Print nothing but the lines below starting at the line that holds "own conversion methods" and ending at the line that holds "Abbreviation loc := nat (only parsing).", including both, each exactly as written.

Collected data
..............................

(** * Error-handling utilities of [src/main.ts]

    A shallow embedding of the module: [NormalizedError], the type guards
    [isError], [isNormalizedError] and [isPromise], [toNormalizedError],
    [noThrow], [logError] and [HttpError].

    The functions take values of type [unknown], so the embedding starts
    with the part of the JavaScript data model they can observe: values,
    a store of objects with own properties (data or accessor) and a
    prototype, abrupt completions, promise reactions, and the console.
    What belongs to the host engine and not to the language (the text of
    a captured stack trace, the decimal form of a number, what an object's
    own conversion methods and user functions do) is an [Engine]. *)

From Stdlib Require Import ZArith Ascii.
From Stdlib Require Import Floats.PrimFloat Floats.FloatOps Floats.SpecFloat.
From stdpp Require Import base option list strings pretty.

Local Open Scope string_scope.
Local Open Scope list_scope.

(** ** Values and objects *)

(** Locations of the store. *)
Abbreviation loc := nat (only parsing).

(** Function objects that need no entry in the store: the callback this
    module passes around, and the built-in methods found on prototypes. *)
Inductive native :=
  | N_toNormalizedError
  | N_Promise_then
  | N_Promise_catch
  | N_builtin (name : string).

Inductive value :=
  | VUndefined
  | VNull
  | VBool (b : bool)
  | VNumber (n : float)
  | VBigInt (z : Z)
  | VString (s : string)
  | VSymbol (id : nat) (description : option string)
  | VObject (l : loc)
  | VNative (f : native).

(** A completion: the value an evaluation produces, or the value it throws. *)
Inductive completion (A : Type) :=
  | Normal (a : A)
  | Throw (e : value).
Arguments Normal {A} a.
Arguments Throw {A} e.

(** An own property is a data property or an accessor. An accessor is
    given by what reading it does: the getter returns or throws. Getters
    that change the store or answer differently from one read to the next
    are not modelled. *)
Inductive property :=
  | Data (v : value)
  | Accessor (getter : completion value).

(** The prototypes that matter to the module. *)
Inductive proto :=
  | ObjectPrototype
  | FunctionPrototype
  | ErrorPrototype
  | TypeErrorPrototype
  | NormalizedErrorPrototype
  | HttpErrorPrototype
  | PromisePrototype.

#[global] Instance proto_eq_dec : EqDecision proto.
Proof. solve_decision. Defined.

(** [[PromiseFulfillReactions]] and [[PromiseRejectReactions]] of a pending
    promise hold one record per [then] call. *)
Record reaction := {
  r_promise : loc;
  r_onFulfilled : value;
  r_onRejected : value;
}.

Inductive settlement :=
  | Fulfilled (v : value)
  | Rejected (reason : value).

Inductive pstate :=
  | Pending (reactions : list reaction)
  | Settled (o : settlement).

..............................

= RESPONSE AREA =
    own conversion methods and user functions do) is an [Engine]. *)

From Stdlib Require Import ZArith Ascii.
From Stdlib Require Import Floats.PrimFloat Floats.FloatOps Floats.SpecFloat.
From stdpp Require Import base option list strings pretty.

Local Open Scope string_scope.
Local Open Scope list_scope.

(** ** Values and objects *)

(** Locations of the store. *)
Abbreviation loc := nat (only parsing).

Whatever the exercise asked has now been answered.